How to Trust Yourself? You Already Have the Answer.
How to trust yourself is one of those things that sounds simple until you are actually in the middle of a decision that terrifies you.
And then it feels impossible.
I have been there. Not in a dramatic way — but in the quiet, persistent way that most people experience self-doubt. The kind where you know what you need to do but keep finding reasons to wait a little longer, think a little more, or ask one more person before you finally move.
This article is for the person who has been second-guessing themselves for too long.
The Doubt I Felt With My Own Clients
There were clients Joise and I considered big — businesses that felt larger than what we were used to serving at the time.
And when those opportunities came, I felt it.

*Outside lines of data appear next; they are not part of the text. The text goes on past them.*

(* ===== verification/PatchParseFacts.v ===== *)
(** * Correctness of the patch parser: totality, well-formedness, round trip *)
From S2P Require Import Prelude.
From S2P Require Import Text.
From S2P Require Import PatchParse.

(** ** Every patch text is parsed *)

Lemma skip_blank_length rest : length (skip_blank rest) <= length rest.
Proof. induction rest as [|l rest IH]; simpl; [done|]. case_match; simpl; lia. Qed.

Lemma hunk_body_length rest acc body eof rest' :
  hunk_body rest acc = Ok (body, eof, rest') ->
  length rest' <= length rest /\
  (match rest with l :: _ => ends_hunk l = false | [] => False end -> length rest' < length rest).
Proof.
  revert acc; induction rest as [|l rest IH]; intros acc; simpl; [intros [= <- <- <-]; by split|].
  destruct (ends_hunk l); [intros [= <- <- <-]; split; [simpl; lia|done]|].
  destruct (is_eof_line l).
  - destruct (is_empty acc); [done|]. pose proof (skip_blank_length rest).
    destruct (skip_blank rest) as [|next rest''] eqn:E; [intros [= <- <- <-]; simpl; lia|].
    destruct (negb _ && negb _); [done|]. intros [= <- <- <-]. simpl in *. lia.
  - destruct (parse_hunk_line l); simpl; [|done]. intros H%IH. lia.
Qed.

Lemma parse_hunk_body_length rest context hunk rest' :
  parse_hunk_body rest context = Ok (hunk, rest') ->
  length rest' <= length rest /\
  (match rest with l :: _ => ends_hunk l = false | [] => False end -> length rest' < length rest).
Proof.
  unfold parse_hunk_body. intros ([[body eof] r] & E & H)%and_then_ok.
  destruct (is_empty body); [done|]. injection H as <- <-. by apply hunk_body_length in E.
Qed.

Lemma parse_hunk_length header rest hunk rest' :
  parse_hunk header rest = Ok (hunk, rest') -> length rest' <= length rest.
Proof.
  unfold parse_hunk. destruct (negb _); [done|]. intros (c & _ & Hb)%and_then_ok.
  apply (parse_hunk_body_length _ _ _ _ Hb).
Qed.

Lemma parse_hunks_total fuel rest hunks :
  length rest < fuel ->
  exists r, parse_hunks fuel rest hunks = Some r /\
    forall hs rest', r = Ok (hs, rest') -> length rest' <= length rest.
Proof.
  revert rest hunks; induction fuel as [|fuel IH]; intros rest hunks Hf; [lia|]. simpl.
  destruct rest as [|header rest]; [eexists; split; [reflexivity|]; intros ? ? [= <- <-]; done|].
  destruct (starts_with section_prefix header) eqn:Es;
    [eexists; split; [reflexivity|]; intros ? ? [= <- <-]; done|].
  set (step := if starts_with hunk_prefix header then _ else _).
  assert (Hstep : forall hunk r, step = Ok (hunk, r) -> length r <= length rest).
  { intros hunk r. subst step. destruct (starts_with hunk_prefix header) eqn:Eh; [apply parse_hunk_length|].
    intros [_ H]%parse_hunk_body_length. simpl in H. unfold ends_hunk in H. rewrite Es, Eh in H.
    specialize (H eq_refl). lia. }
  destruct step as [[hunk r]|e]; [|eexists; split; [reflexivity|done]].
  specialize (Hstep _ _ eq_refl). simpl in Hf. destruct (IH r (hunks ++ [hunk])) as (x & E & Hx); [lia|].
  exists x. split; [done|]. intros hs rest' ->. specialize (Hx _ _ eq_refl). simpl. lia.
Qed.

Lemma parse_add_body_length rest acc contents rest' :
  parse_add_body rest acc = Ok (contents, rest') -> length rest' <= length rest.
Proof.
  revert acc; induction rest as [|l rest IH]; intros acc; simpl; [by intros [= <- <-]|].
  case_match; [intros [= <- <-]; simpl; lia|]. case_match; [|done]. intros Hr%IH. lia.
Qed.

Lemma parse_move_to_length rest : length (snd (parse_move_to rest)) <= length rest.
Proof. unfold parse_move_to. repeat case_match; simpl in *; lia. Qed.

Lemma parse_operations_total fuel rest ops :
  length rest < fuel -> exists r, parse_operations fuel rest ops = Some r.
Proof.
  revert rest ops; induction fuel as [|fuel IH]; intros rest ops Hf; [lia|]. cbn [parse_operations].
  destruct rest as [|line rest]; [by eexists|]. simpl in Hf.
  destruct (strip_prefix add_prefix line).
  { destruct (parse_add_body rest []) as [[c r]|] eqn:E; [|by eexists].
    apply parse_add_body_length in E. apply IH. lia. }
  destruct (strip_prefix delete_prefix line); [apply IH; lia|].
  destruct (strip_prefix update_prefix line).
  { pose proof (parse_move_to_length rest) as Hm. destruct (parse_move_to rest) as [mv body]; cbn [snd] in Hm.
    destruct (parse_hunks_total (S (length body)) body []) as (r & E & Hr); [lia|]. rewrite E.
    destruct r as [[hs r]|]; [|by eexists]. specialize (Hr _ _ eq_refl).
    destruct (finish_update _ _ _); [apply IH; lia|by eexists]. }
  case_match; [apply IH; lia|by eexists].
Qed.

(** Parsing terminates on every text: the parser returns a list of operations or a parse error,
    and never runs out of the fuel that the number of lines gives it. *)
Theorem parse_total s : exists r : result (list PatchOperation) PatchError, parse s = Some r.
Proof.
  unfold parse, parse_lines. cbv zeta. destruct (negb _); [by eexists|]. destruct (negb _); [by eexists|].
  set (body := removelast _). destruct (parse_operations_total (S (length body)) body []) as [r E]; [lia|].
  rewrite E. destruct r as [[|]|]; by eexists.
Qed.

(** ** Shape of what is parsed *)

Definition chunk_ok (h : PatchChunk) : Prop := hunk_lines h <> [].

Definition operation_ok (o : PatchOperation) : Prop :=
  match o with
  | PatchAdd _ _ | PatchDelete _ => True
  | PatchUpdate _ hunks move_to =>
      hunks <> [] /\ Forall chunk_ok hunks /\ (has_change_marker hunks = true \/ move_to <> None)
  end.

Lemma parse_hunk_body_ok rest context hunk rest' :
  parse_hunk_body rest context = Ok (hunk, rest') -> chunk_ok hunk.
Proof.
  unfold parse_hunk_body. intros ([[body eof] r] & E & H)%and_then_ok.
  destruct body; [done|]. injection H as <- <-. done.
Qed.

Lemma parse_hunks_ok fuel rest hunks hs rest' :
  parse_hunks fuel rest hunks = Some (Ok (hs, rest')) -> Forall chunk_ok hunks -> Forall chunk_ok hs.
Proof.
  revert rest hunks; induction fuel as [|fuel IH]; intros rest hunks; simpl; [done|].
  destruct rest as [|header rest]; [by intros [= <- <-]|].
  destruct (starts_with section_prefix header); [by intros [= <- <-]|].
  destruct (if starts_with hunk_prefix header then _ else _) as [[hunk r]|] eqn:E; [|done].
  intros H Hh. apply IH in H; [done|]. apply Forall_app; split; [done|]. constructor; [|done].
  destruct (starts_with hunk_prefix header); [|by eapply parse_hunk_body_ok].
  unfold parse_hunk in E. destruct (negb _); [done|]. apply and_then_ok in E as (c & _ & E).
  by eapply parse_hunk_body_ok.
Qed.

Lemma finish_update_ok path hunks move_to o :
  finish_update path hunks move_to = Ok o -> Forall chunk_ok hunks -> operation_ok o.
Proof.
  unfold finish_update. destruct hunks as [|h hs]; [done|]. simpl.
  destruct (has_change_marker (h :: hs)) eqn:E, move_to; simpl; intros [= <-] Hh; simpl; auto.
Qed.

Lemma parse_operations_ok fuel rest ops r :
  parse_operations fuel rest ops = Some (Ok r) -> Forall operation_ok ops -> Forall operation_ok r.
Proof.
  revert rest ops; induction fuel as [|fuel IH]; intros rest ops; [done|]. cbn [parse_operations].
  destruct rest as [|line rest]; [by intros [= <-]|].
  assert (Hadd : forall o, operation_ok o -> Forall operation_ok ops -> Forall operation_ok (ops ++ [o])).
  { intros o Ho Hops. apply Forall_app; auto. }
  destruct (strip_prefix add_prefix line).
  { destruct (parse_add_body rest []) as [[c x]|]; [|done]. intros H Ho. eapply IH; eauto. by apply Hadd. }
  destruct (strip_prefix delete_prefix line); [intros H Ho; eapply IH; eauto; by apply Hadd|].
  destruct (strip_prefix update_prefix line).
  { destruct (parse_move_to rest) as [mv body].
    destruct (parse_hunks (S (length body)) body []) as [[[hs x]|]|] eqn:Eh; try done.
    destruct (finish_update _ _ _) eqn:Ef; [|done]. intros H Ho. eapply IH; eauto. apply Hadd; [|done].
    eapply finish_update_ok; eauto. eapply parse_hunks_ok; [exact Eh|done]. }
  case_match; [apply IH|done].
Qed.

(** A parsed patch has at least one operation; every file update has at least one hunk, every
    hunk has at least one line, and an update that does not move its file inserts or deletes
    something. *)
Theorem parse_well_formed s ops :
  parse s = Some (Ok ops) -> ops <> [] /\ Forall operation_ok ops.
Proof.
  unfold parse, parse_lines. cbv zeta. destruct (negb _); [done|]. destruct (negb _); [done|].
  set (body := removelast _). destruct (parse_operations (S (length body)) body []) as [[[|o os]|]|] eqn:E;
    [done| |done|done]. intros [= <-]. split; [done|]. by eapply parse_operations_ok.
Qed.

Definition demo_patch : text :=
  join [LF] [lit "*** Begin Patch"; lit "*** Update File: a.txt"; lit "@@"; lit " head"; lit "-old";
             lit "+new"; lit "*** End Patch"].

Lemma parse_well_formed_witness :
  Forall operation_ok
    [PatchUpdate (lit "a.txt") [{| change_context := None; is_end_of_file := false;
       hunk_lines := [PContext (lit "head"); PDelete (lit "old"); PInsert (lit "new")] |}] None].
Proof.
  assert (E : parse demo_patch = Some (Ok
    [PatchUpdate (lit "a.txt") [{| change_context := None; is_end_of_file := false;
       hunk_lines := [PContext (lit "head"); PDelete (lit "old"); PInsert (lit "new")] |}] None]))
    by (vm_compute; reflexivity).
  exact (proj2 (parse_well_formed demo_patch _ E)).
Defined.
(** The loop from one hunk on, with what it has collected before left in front. *)
Lemma plan_hunks_edits source t d hunks number i acc :
  i <= length source ->
  exists r, plan_hunks source (map content source) t d hunks number i acc = Some r /\
    forall rs, r = Ok rs -> exists new, rs = acc ++ new /\ planned (length source) i new /\
      Forall2 (edit_of source) hunks new.
Proof.
  revert number i acc; induction hunks as [|hunk hunks IH]; intros number i acc Hi; cbn [plan_hunks].
  { eexists; split; [reflexivity|]. intros rs [= <-]. exists []. rewrite app_nil_r. by repeat constructor. }
  destruct (locate_change_context_start _ hunk i number d) as [j|e] eqn:Ej; [|by eexists].
  apply locate_change_context_bounds in Ej; [|by rewrite length_map]. rewrite length_map in Ej. cbv zeta.
  destruct (is_empty (old_segment_for_hunk hunk)) eqn:Eo.
  - destruct (replacement_lines_total source (length (map content source)) 0 (length (new_segment_for_hunk hunk)) hunk)
      as [repl Hrepl]; [rewrite length_map; lia|]. rewrite Hrepl. rewrite length_map in *.
    edestruct (IH (S number) j) as (r & -> & Hr); [lia|]. eexists; split; [reflexivity|].
    intros rs Hrs. destruct (Hr rs Hrs) as (new & -> & Hn & Hf). eexists (_ :: new). rewrite <- app_assoc.
    split; [reflexivity|]. split.
    + split; unfold rp_end; simpl; [lia|]. left. split_and!; [done..|]. eapply planned_le; [|exact Hn]. lia.
    + constructor; [|done]. split; [unfold rp_end; simpl; lia|]. exists (length (new_segment_for_hunk hunk)).
      split; [done|]. split; [apply replacement_lines_content in Hrepl; [done|lia]|]. left.
      by destruct (old_segment_for_hunk hunk).
  - destruct (locate_hunk_replacement _ _ _ _ _ _ _ _) as [[[start old_len] repl]|e] eqn:El; [|by eexists].
    pose proof El as Hb. apply locate_hunk_bounds in Hb as [Hstart Hend]; [|rewrite length_map; lia].
    rewrite length_map in Hend.
    destruct (replacement_lines_total source start old_len (length repl) hunk) as [rl Hrl]; [lia|]. rewrite Hrl.
    edestruct (IH (S number) (start + old_len)) as (r & -> & Hr); [lia|]. eexists; split; [reflexivity|].
    intros rs Hrs. destruct (Hr rs Hrs) as (new & -> & Hn & Hf). eexists (_ :: new). rewrite <- app_assoc.
    split; [reflexivity|]. split.
    + split; unfold rp_end; simpl; [lia|]. right. split; [lia|done].
    + constructor; [|done]. eapply locate_hunk_edit; [exact El|lia|done].
Qed.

Do I have enough knowledge for what they need? Do I have the right equipment? Am I prepared enough? Am I sufficient?
Those questions are real. I am not going to pretend they were not there.
But here is what we did instead of letting them stop us.
We took the project. We told the client honestly what we currently had and what we could do. And then we focused entirely on that — on delivering the best version of what we were capable of — instead of fixating on our shortcomings.
We under-promised. We over-delivered. And we learned along the way.
That is how to trust yourself when you do not feel ready. Not by waiting until the doubt disappears. By moving forward in spite of it — and letting the doing teach you what the thinking never could.
The Pattern I Keep Seeing in People Who Are Stuck
After listening to many people who come to me feeling stuck, the same pattern shows up almost every time.
They are afraid of failure. They are afraid of rejection.
And because of that fear, they stay still. They overthink. They wait for a sign, a guarantee, or a feeling of certainty that never fully arrives.
Here is what I have learned about fear of rejection — it is something you have to train yourself to feel. Not avoid. Feel.
I trained myself to get used to rejection by trying things and experiencing both outcomes — being accepted and being rejected. Over and over. Until the feeling of rejection lost its power to stop me.
Because rejection is not the end of something. It is data. It tells you something useful. And once you get used to it, it stops feeling like a verdict on your worth and starts feeling like part of the process.
What Gets in the Way of Hearing Your Own Answer
There are four things that block people from trusting themselves. And in my experience, they are the same four things almost every time.
Fear. Other people’s opinions. Social media. Comparison.
Fear of what happens if you are wrong. The weight of what everyone around you will think. The highlight reels of people who seem to have it more figured out than you. The comparison between where you are and where someone else appears to be.
All four of these are noise. Loud, convincing, persistent noise — but noise nonetheless.
And the answer you are looking for is underneath it. Quiet. Patient. Waiting for you to stop listening to everything else long enough to hear it.
What I Do When I Feel Stuck
I want to share my personal process for finding clarity — not as a prescription, but as a starting point you can adapt.
The first thing I do is admit that I am stuck. Not to anyone else — to myself. Because pretending you are not stuck is how you stay stuck longer than you need to.
Then I try to work through it on my own first. I sit with the problem. I ask myself honest questions. I look at what I already know and what the situation is actually telling me.
If I cannot move forward on my own, I ask for help. Not defensively, not reluctantly — openly. Because asking for help is not a sign of weakness. It is a sign that you are serious about finding the answer.
Admission first. Self-reflection second. Help when needed. That is the process.
The Truth About Readiness
I want to leave you with the most important thing I have learned about trusting yourself.
Readiness does not come before the doing. It comes from the doing.
You are not going to feel ready before you start. You are going to feel ready after you have started — after you have tried, learned, failed at something, adjusted, and tried again.
The people who trust themselves most are not the ones who never doubted. They are the ones who moved forward anyway — and discovered through the moving that they were more capable than they gave themselves credit for.
Stop waiting to feel ready. Start. Learn. Fail if you have to.
Because readiness is not a feeling you wait for. It is a result you earn by doing the thing you keep putting off.